(Dataset entries)
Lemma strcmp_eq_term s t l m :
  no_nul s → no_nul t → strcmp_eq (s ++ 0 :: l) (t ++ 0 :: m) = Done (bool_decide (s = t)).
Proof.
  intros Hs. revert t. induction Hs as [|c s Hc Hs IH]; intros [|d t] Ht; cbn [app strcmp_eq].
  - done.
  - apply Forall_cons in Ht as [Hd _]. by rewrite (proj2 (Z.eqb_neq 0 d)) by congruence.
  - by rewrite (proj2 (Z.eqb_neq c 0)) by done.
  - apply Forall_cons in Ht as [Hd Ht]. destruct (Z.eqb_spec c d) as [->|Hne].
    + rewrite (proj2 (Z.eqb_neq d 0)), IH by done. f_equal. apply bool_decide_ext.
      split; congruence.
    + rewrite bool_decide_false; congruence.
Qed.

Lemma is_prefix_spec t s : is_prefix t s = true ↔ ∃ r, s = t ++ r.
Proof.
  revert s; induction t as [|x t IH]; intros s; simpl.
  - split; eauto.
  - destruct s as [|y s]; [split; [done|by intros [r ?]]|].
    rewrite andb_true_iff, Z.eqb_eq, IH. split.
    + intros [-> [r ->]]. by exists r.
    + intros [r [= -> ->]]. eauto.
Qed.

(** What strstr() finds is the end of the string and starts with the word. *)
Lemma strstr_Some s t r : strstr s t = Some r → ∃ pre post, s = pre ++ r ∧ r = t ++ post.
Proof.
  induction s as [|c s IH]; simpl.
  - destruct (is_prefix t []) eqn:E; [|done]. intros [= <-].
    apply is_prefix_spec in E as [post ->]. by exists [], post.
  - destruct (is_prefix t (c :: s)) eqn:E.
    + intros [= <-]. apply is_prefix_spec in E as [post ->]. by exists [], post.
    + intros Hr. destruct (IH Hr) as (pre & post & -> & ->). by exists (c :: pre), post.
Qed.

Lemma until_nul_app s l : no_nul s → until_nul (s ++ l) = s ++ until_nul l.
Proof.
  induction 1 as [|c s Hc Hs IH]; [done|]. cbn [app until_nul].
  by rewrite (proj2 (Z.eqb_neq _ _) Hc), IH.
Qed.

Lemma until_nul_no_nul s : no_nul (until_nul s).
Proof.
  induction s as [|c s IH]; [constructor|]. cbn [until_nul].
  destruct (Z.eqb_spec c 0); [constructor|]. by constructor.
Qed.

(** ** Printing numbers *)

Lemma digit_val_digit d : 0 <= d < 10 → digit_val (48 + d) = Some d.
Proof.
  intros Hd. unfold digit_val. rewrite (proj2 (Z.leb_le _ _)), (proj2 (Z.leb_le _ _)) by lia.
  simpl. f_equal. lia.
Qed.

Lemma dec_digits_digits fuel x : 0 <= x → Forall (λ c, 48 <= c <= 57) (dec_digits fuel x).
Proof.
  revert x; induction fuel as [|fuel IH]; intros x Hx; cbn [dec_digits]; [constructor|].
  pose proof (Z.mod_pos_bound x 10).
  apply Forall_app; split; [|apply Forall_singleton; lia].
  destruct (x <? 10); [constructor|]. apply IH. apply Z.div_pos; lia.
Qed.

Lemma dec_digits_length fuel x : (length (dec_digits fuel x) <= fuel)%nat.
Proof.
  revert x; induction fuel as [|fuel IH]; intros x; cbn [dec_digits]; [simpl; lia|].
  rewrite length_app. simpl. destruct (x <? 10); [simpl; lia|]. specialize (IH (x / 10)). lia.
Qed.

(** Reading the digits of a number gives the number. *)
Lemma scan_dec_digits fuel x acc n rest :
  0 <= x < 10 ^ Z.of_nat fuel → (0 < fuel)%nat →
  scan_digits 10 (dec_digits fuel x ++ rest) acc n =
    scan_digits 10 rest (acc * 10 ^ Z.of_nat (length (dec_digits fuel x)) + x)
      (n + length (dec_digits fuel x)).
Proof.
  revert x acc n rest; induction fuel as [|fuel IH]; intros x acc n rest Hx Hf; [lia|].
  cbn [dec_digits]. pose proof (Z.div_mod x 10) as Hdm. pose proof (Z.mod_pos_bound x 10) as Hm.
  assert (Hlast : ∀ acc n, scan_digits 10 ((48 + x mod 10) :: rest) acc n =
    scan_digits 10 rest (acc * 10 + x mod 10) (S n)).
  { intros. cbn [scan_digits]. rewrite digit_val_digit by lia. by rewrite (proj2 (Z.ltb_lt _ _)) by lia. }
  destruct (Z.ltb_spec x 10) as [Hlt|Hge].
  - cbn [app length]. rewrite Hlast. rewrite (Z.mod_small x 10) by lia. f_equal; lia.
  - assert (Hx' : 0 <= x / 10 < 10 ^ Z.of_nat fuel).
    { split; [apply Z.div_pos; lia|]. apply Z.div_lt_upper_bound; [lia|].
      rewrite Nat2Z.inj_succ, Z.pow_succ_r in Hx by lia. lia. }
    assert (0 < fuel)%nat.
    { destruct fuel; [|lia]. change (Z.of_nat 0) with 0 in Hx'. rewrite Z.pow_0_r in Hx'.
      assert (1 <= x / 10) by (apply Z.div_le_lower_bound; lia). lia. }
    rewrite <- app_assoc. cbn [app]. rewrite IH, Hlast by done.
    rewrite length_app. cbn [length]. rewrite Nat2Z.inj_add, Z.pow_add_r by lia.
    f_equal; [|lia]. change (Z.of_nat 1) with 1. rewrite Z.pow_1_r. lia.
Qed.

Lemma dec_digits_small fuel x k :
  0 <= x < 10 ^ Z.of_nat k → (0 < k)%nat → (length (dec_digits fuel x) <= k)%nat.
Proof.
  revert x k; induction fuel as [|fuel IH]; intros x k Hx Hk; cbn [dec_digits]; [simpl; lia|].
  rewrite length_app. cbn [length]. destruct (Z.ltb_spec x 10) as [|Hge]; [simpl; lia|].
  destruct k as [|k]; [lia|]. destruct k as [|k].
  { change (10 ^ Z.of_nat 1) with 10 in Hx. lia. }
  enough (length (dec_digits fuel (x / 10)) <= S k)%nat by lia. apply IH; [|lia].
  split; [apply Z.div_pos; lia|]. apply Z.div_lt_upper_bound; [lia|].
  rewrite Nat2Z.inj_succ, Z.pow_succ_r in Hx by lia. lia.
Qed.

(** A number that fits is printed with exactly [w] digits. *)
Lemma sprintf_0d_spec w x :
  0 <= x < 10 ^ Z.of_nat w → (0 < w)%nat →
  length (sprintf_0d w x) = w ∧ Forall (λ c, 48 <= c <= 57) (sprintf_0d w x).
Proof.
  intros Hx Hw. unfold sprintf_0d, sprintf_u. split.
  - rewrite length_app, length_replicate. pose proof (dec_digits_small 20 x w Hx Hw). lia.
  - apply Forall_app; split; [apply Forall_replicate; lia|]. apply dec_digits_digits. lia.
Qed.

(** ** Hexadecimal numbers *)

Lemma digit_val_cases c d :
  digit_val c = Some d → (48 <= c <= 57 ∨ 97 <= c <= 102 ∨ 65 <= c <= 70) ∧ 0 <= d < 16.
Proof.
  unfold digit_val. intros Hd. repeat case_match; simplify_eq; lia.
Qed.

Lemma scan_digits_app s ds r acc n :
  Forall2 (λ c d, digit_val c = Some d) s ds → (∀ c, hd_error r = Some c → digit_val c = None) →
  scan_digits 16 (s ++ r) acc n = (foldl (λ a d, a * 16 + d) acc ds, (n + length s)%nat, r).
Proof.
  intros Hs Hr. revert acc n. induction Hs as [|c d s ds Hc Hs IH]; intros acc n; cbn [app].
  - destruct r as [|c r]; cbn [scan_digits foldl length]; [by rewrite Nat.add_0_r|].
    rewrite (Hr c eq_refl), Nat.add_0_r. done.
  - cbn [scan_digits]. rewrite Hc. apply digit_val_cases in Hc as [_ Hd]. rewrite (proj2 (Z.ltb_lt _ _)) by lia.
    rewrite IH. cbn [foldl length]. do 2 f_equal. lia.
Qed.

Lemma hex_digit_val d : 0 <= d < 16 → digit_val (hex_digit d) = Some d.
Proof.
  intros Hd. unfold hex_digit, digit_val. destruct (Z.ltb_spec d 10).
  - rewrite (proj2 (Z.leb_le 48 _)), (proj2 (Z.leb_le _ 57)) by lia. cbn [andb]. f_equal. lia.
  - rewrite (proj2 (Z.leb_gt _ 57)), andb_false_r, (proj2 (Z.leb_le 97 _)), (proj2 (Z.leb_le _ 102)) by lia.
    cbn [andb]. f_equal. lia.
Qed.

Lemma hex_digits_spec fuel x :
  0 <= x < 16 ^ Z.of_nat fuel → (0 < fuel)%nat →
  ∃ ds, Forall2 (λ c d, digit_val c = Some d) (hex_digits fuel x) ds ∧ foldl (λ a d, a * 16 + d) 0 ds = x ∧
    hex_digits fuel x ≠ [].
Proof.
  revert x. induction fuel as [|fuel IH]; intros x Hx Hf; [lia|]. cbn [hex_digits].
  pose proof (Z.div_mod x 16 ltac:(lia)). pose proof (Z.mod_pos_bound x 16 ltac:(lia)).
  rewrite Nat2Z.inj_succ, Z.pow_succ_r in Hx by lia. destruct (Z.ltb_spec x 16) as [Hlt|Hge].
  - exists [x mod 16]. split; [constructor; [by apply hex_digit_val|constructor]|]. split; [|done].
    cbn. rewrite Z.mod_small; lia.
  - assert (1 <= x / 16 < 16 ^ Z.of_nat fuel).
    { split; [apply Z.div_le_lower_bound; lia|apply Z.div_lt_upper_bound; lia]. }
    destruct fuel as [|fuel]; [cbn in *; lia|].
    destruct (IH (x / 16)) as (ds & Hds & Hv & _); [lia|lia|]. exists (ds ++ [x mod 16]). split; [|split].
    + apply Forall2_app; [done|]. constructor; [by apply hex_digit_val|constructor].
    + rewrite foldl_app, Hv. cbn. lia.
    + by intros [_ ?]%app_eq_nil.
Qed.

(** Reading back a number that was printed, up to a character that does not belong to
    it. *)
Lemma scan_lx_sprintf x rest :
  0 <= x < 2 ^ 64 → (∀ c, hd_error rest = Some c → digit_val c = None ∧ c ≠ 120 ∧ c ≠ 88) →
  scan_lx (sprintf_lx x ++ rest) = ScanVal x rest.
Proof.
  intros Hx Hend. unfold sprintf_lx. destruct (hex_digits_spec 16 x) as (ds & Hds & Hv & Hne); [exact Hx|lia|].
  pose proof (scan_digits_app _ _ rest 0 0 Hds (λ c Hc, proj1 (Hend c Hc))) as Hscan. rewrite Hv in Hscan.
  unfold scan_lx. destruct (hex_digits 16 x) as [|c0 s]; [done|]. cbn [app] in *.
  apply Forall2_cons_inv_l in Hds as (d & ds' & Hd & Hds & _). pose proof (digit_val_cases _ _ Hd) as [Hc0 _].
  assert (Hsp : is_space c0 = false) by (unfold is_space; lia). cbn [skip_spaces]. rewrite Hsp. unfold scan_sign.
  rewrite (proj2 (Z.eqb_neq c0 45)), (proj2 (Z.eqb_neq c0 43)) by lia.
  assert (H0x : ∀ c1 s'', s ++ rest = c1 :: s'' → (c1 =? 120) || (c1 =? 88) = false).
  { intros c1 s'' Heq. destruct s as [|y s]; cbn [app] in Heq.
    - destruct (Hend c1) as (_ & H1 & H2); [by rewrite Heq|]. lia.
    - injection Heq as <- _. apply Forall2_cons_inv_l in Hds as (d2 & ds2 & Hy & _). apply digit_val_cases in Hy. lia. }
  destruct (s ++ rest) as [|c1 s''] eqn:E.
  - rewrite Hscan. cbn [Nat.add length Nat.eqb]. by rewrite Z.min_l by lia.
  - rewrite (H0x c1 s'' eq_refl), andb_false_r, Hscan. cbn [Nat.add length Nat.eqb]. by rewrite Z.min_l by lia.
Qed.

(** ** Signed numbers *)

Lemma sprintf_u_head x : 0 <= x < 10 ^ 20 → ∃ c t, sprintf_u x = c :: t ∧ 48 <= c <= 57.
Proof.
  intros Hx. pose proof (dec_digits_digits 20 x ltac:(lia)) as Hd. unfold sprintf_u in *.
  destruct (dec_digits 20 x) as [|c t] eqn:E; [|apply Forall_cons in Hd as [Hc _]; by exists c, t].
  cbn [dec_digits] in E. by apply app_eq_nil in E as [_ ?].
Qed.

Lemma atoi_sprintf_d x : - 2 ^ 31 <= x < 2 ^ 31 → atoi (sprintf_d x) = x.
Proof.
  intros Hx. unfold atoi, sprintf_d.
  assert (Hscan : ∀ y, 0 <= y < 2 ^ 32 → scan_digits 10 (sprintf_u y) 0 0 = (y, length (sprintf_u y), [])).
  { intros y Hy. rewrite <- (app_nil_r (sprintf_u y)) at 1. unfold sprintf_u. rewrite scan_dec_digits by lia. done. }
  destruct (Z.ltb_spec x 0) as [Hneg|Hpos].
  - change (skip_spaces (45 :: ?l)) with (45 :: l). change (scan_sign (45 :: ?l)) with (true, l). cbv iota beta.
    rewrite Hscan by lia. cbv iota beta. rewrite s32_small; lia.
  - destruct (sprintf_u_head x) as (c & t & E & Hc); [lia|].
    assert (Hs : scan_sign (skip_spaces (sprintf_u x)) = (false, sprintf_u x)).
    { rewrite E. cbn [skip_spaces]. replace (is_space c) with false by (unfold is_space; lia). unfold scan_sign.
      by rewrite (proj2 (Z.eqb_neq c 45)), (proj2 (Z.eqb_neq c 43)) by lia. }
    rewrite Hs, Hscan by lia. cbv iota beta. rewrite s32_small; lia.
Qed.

Exercise prompt
Show every line above in which the word "Hend" is found.

Exercise response
  intros Hx Hend. unfold sprintf_lx. destruct (hex_digits_spec 16 x) as (ds & Hds & Hv & Hne); [exact Hx|lia|].
  pose proof (scan_digits_app _ _ rest 0 0 Hds (λ c Hc, proj1 (Hend c Hc))) as Hscan. rewrite Hv in Hscan.
    - destruct (Hend c1) as (_ & H1 & H2); [by rewrite Heq|]. lia.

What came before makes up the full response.